(** ** Modes and templates *)

Lemma build_wf ops validate x :
  Forall operation_ok ops -> buildOperationsJson t typeError ops validate = Text x -> wf_str x.
Proof.
  intros Hok. unfold buildOperationsJson. fold (keptRules ops). pose proof (rulesDoc_printable _ (kept_Forall _ _ Hok)) as Hp.
  destruct (keptRules ops) as [|o l]; [intros [= <-]; constructor|]. destruct validate.
  - destruct (validateOperations t _) as [m|]; [|done]. destruct (truthy m); [done|]. intros [= <-]. by apply pretty_wf.
  - intros [= <-]. by apply pretty_wf.
Qed.

Lemma rules_operation_ok n ops : rules_ok n ops -> Forall operation_ok ops.
Proof. intros [_ _ Hr]. eapply Forall_impl; [exact Hr|]. by intros o []. Qed.

Lemma buildVisualJson_wf s x : inv s -> buildVisualJson t typeError s = Text x -> wf_str x.
Proof.
  intros [Hr Hj Hl]. unfold buildVisualJson. destruct (visualMode s).
  - apply build_wf. by eapply rules_operation_ok.
  - cbv zeta. destruct (truthy (trim (legacyValue s))); cbn [negb]; [|intros [= <-]; constructor].
    destruct (JSON_parse _) as [[]|] eqn:E; try done. intros [= <-]. apply pretty_wf.
    eapply parse_printable; [|exact E]. by apply trim_wf.
Qed.

Lemma switchToJson_inv s : inv s -> inv (switchToJsonMode t typeError s).
Proof.
  intros Hi. pose proof Hi as [Hr Hj Hl]. unfold switchToJsonMode. destruct (editMode s); [|done].
  destruct (buildVisualJson t typeError s) as [x|m] eqn:E; split; cbn; try done.
  - by eapply buildVisualJson_wf.
  - destruct (visualMode s); [|done]. destruct (buildOperationsJson t typeError (operations s) false) as [x|] eqn:Eb; [|constructor].
    eapply build_wf; [|exact Eb]. by eapply rules_operation_ok.
Qed.

Lemma switchToVisual_inv s s' : inv s -> switchToVisualMode now t s = Some s' -> inv s'.
Proof.
  intros Hi. pose proof Hi as [Hr Hj Hl]. unfold switchToVisualMode. destruct (editMode s); [by intros [= <-]|].
  cbv zeta. destruct (truthy (trim (jsonText s))); cbn [negb].
  2: { intros (o & Ho & ->)%with_default. by split; [| |constructor]. }
  destruct (JSON_parse _) as [v|] eqn:E; [|intros [= <-]; by split].
  apply parse_printable in E; [|by apply trim_wf].
  destruct v as [| | | | |fields]; try (intros [= <-]; by split).
  assert (forall k, withIds (createDefaultOperation now) (fun fallback s =>
    s |> setVisualMode LegacyMode |> setLegacyValue (JSON_pretty (JObj fields)) |> showOperations [fallback] |> setJsonError []
      |> setEditMode VisualEdit |> setTemplatePresetKey k) s = Some s' -> inv s') as Hleg.
  { intros k (o & Ho & ->)%with_default. split; [done|done|]. by apply (pretty_wf (JObj fields)). }
  destruct (map_get fields (js "operations")) as [[| | | |l|]|] eqn:Eo; try apply Hleg.
  intros (ops & n & El & ->)%withIds_Some. eapply load_operations in El as [Hn Hne];
    [|eapply printable_get in Eo; [by inversion Eo|done]]. split; cbn; [by eapply new_rules_ok|done|constructor].
Qed.

Lemma preset_printable key : printable (p_payload (presetOf key)).
Proof.
  unfold presetOf. assert (Forall (fun kv => wf_jsonb (p_payload kv.2) = true) TEMPLATE_PRESET_CONFIG) as Ht
    by (repeat (constructor; [vm_compute; reflexivity|]); constructor).
  destruct (map_get TEMPLATE_PRESET_CONFIG key) as [p|] eqn:E.
  - apply map_get_Some_elem in E. rewrite Forall_forall in Ht. apply wf_printable, wf_jsonb_sound. apply (Ht _ E).
  - apply wf_printable, wf_jsonb_sound. vm_compute. reflexivity.
Qed.

Lemma preset_rules key :
  p_kind (presetOf key) = KOperations -> operationsPayload (p_payload (presetOf key)) <> [].
Proof.
  unfold presetOf. assert (Forall (fun kv => p_kind kv.2 = KLegacy \/ operationsPayload (p_payload kv.2) <> [])
    TEMPLATE_PRESET_CONFIG) as Ht.
  { repeat (constructor; [first [by left | right; vm_compute; discriminate]|]). constructor. }
  destruct (map_get TEMPLATE_PRESET_CONFIG key) as [p|] eqn:E; [|vm_compute; discriminate].
  apply map_get_Some_elem in E. rewrite Forall_forall in Ht. destruct (Ht _ E) as [H|H]; cbn in H; [congruence|done].
Qed.

Lemma own_entries_printable v : printable v -> printable (JObj (own_entries v)).
Proof.
  intros Hp. pose proof (own_nodup v (printable_distinct v Hp)) as Hn.
  assert (forall n, Forall wf_str (index_keys n)) as Hk.
  { intros n. apply Forall_forall. intros k Hk. apply list_elem_of_In, in_map_iff in Hk as (i & <- & _).
    apply digits_wf, showZ_digits. lia. }
  assert (forall l : list json, Forall printable l -> Forall wf_str (zip (index_keys (length l)) l).*1 /\ Forall printable (zip (index_keys (length l)) l).*2) as Hz.
  { intros l Hl. rewrite fst_zip, snd_zip; [done|..]; unfold index_keys; rewrite length_map, length_seq; done. }
  destruct Hp as [| | |x Hx|l Hl|fs Hd Hkk Hv]; cbn [own_entries] in *; constructor; try done; try constructor.
  1,2: rewrite <- (length_map (fun c => JStr [c])); apply Hz; apply Forall_forall; intros v Hv;
    apply list_elem_of_In, in_map_iff in Hv as (c & <- & Hc%list_elem_of_In); constructor;
    unfold wf_str in *; rewrite Forall_forall in Hx; apply Forall_singleton; auto.
  1,2: by apply Hz.
  all: by rewrite js_sort_values_perm.
Qed.

Lemma spread_printable b : forall a, printable (JObj a) -> printable (JObj b) -> printable (JObj (spread_onto a b)).
Proof.
  induction b as [|[k v] b IH]; intros a Ha Hb; [done|]. unfold spread_onto in *. cbn [fold_left].
  inversion Hb as [| | | | |? Hn Hk Hv]; subst. cbn in Hn, Hk, Hv. apply NoDup_cons in Hn as [_ Hn].
  apply Forall_cons in Hk as [Hk1 Hk]. apply Forall_cons in Hv as [Hv1 Hv]. apply IH; [|by constructor].
  by apply (printable_set_if true k v a).
Qed.

Lemma showLegacy_inv x s s' : wf_str x -> inv s -> showLegacy now x s = Some s' -> inv s'.
Proof. intros Hx [Hr Hj Hl] (o & Ho & ->)%with_default. by split. Qed.

Lemma operationsPayload_printable v : printable v -> Forall printable (operationsPayload v).
Proof.
  intros Hp. unfold operationsPayload. destruct (prop v (js "operations")) as [[]|] eqn:E; try constructor.
  eapply printable_prop in E; [|done]. by inversion E.
Qed.

Lemma fillTemplate_inv m s s' : inv s -> fillTemplate now t m s = Some s' -> inv s'.
Proof.
  intros Hi. pose proof Hi as [Hr Hj Hl]. unfold fillTemplate. pose proof (preset_printable (templatePresetKey s)) as Hp.
  destruct (p_kind _) eqn:Ek.
  - pose proof (operationsPayload_printable _ Hp) as Hpp. unfold fillOperations. destruct m.
    + intros (ops & n & E & ->)%withIds_Some. eapply load_operations in E as [Hn Hne]; [|done].
      split; [by eapply new_rules_ok| |done]. eapply (pretty_wf (JObj [(js "operations", JArr _)])). constructor; [closed_nodup|closed_str|].
      apply Forall_singleton. by constructor.
    + intros (ops & n & E & ->)%withIds_Some. split; cbn; [|constructor|constructor].
      assert (ops <> []) as Hne.
      { eapply gmapM_nonempty; [exact E|]. by apply preset_rules. }
      eapply gmapM_operations in E; [|done].
      eapply rules_app; [| |exact E|by intros [_ ?]%app_nil].
      * destruct (visualMode s); [|constructor]. apply filter_map_nodup, Hr.
      * destruct (visualMode s); [|constructor]. apply filter_Forall, Hr.
  - unfold fillLegacy. destruct m; [by apply showLegacy_inv; [apply pretty_wf|]|].
    destruct (visualMode s); [by apply showLegacy_inv; [apply pretty_wf|]|]. cbv zeta.
    assert (forall b, printable (JObj b) -> showLegacy now (JSON_pretty (JObj (spread_onto (own_entries (p_payload (presetOf (templatePresetKey s)))) b))) s
      = Some s' -> inv s') as Hmerge.
    { intros b Hb. apply showLegacy_inv; [|done]. apply pretty_wf, spread_printable; [by apply own_entries_printable|done]. }
    destruct (truthy (trim (legacyValue s))); cbn [negb]; [|apply Hmerge; by repeat constructor].
    destruct (JSON_parse _) as [v|] eqn:E; [|intros [= <-]; by split]. apply Hmerge, own_entries_printable.
    eapply parse_printable; [|exact E]. by apply trim_wf.
Qed.
(* ===== verification/ParamOverrideRuns.v ===== *)
(** * Channels: what the editor of parameter overrides does to rules

    Consequences of the invariant of [ParamOverrideEditorProperties] for whole
    sequences of events: saving and opening again, changing the mode, dragging a
    rule, the edits of prune rules and what a saved text is. *)

From S2P Require Import Prelude JsString JsCollections Json JsonNumber JsonText JsonLocal JsValue JsonCanon ParamOverride ParamOverrideFacts ParamOverrideProperties ParamOverrideEditor ParamOverrideInvariant ParamOverrideEditorProperties.
Import Json JsonText JsonLocal JsValue JsonCanon ParamOverride ParamOverrideFacts ParamOverrideProperties ParamOverrideEditor ParamOverrideInvariant ParamOverrideEditorProperties.

Module ParamOverrideRuns.

(** ** Positions *)

Lemma list_find_split {A} (P : A -> Prop) `{!forall x, Decision (P x)} l x r :
  Forall (fun y => ~ P y) l -> P x -> list_find P (l ++ x :: r) = Some (length l, x).
Proof.
  intros Hl Hx. induction Hl as [|z l Hz _ IH]; cbn; [by rewrite decide_True|]. rewrite decide_False by done. by rewrite IH.
Qed.

Lemma filter_none {A} (p : A -> bool) l : Forall (fun y => p y = true) l -> List.filter p l = l.
Proof. induction 1 as [|x l Hx _ IH]; [done|]. cbn. by rewrite Hx, IH. Qed.

Lemma hasId_refl o : hasId (id o) o = true.
Proof. by apply bool_decide_eq_true. Qed.

Lemma map_id_on {A} (f : A -> A) l : Forall (fun x => f x = x) l -> map f l = l.
Proof. induction 1 as [|x l Hx _ IH]; [done|]. cbn. by rewrite Hx, IH. Qed.

(** The other elements, when the ids are distinct. *)
Lemma filter_others (l r : list ParamOverrideOperation) o :
  NoDup (map id (l ++ o :: r)) -> List.filter (fun x => negb (hasId (id o) x)) (l ++ o :: r) = l ++ r.
Proof.
  rewrite map_app. cbn [map]. intros (_ & Hd & [Hr _]%NoDup_cons)%NoDup_app.
  rewrite List.filter_app. cbn [List.filter]. unfold hasId at 2. rewrite bool_decide_eq_true_2 by done. cbn [negb].
  assert (forall k, id o ∉ map id k -> List.filter (fun x => negb (hasId (id o) x)) k = k) as H; [|rewrite !H; [done|done|]].
  - intros k Hk. apply filter_none, Forall_forall. intros x Hx. unfold hasId. rewrite bool_decide_eq_false_2; [done|].
    intros E. apply Hk. rewrite <- E. by apply list_elem_of_In, in_map, list_elem_of_In.
  - intros Hin. apply (Hd (id o)); [done|]. constructor.
Qed.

Activity
Look above for the line holding "apply digits_wf, showZ_digits.", then set down exactly that line and every line after it up to and including the line holding "assert (forall l", with nothing else.

Task result
    apply digits_wf, showZ_digits. lia. }
  assert (forall l : list json, Forall printable l -> Forall wf_str (zip (index_keys (length l)) l).*1 /\ Forall printable (zip (index_keys (length l)) l).*2) as Hz.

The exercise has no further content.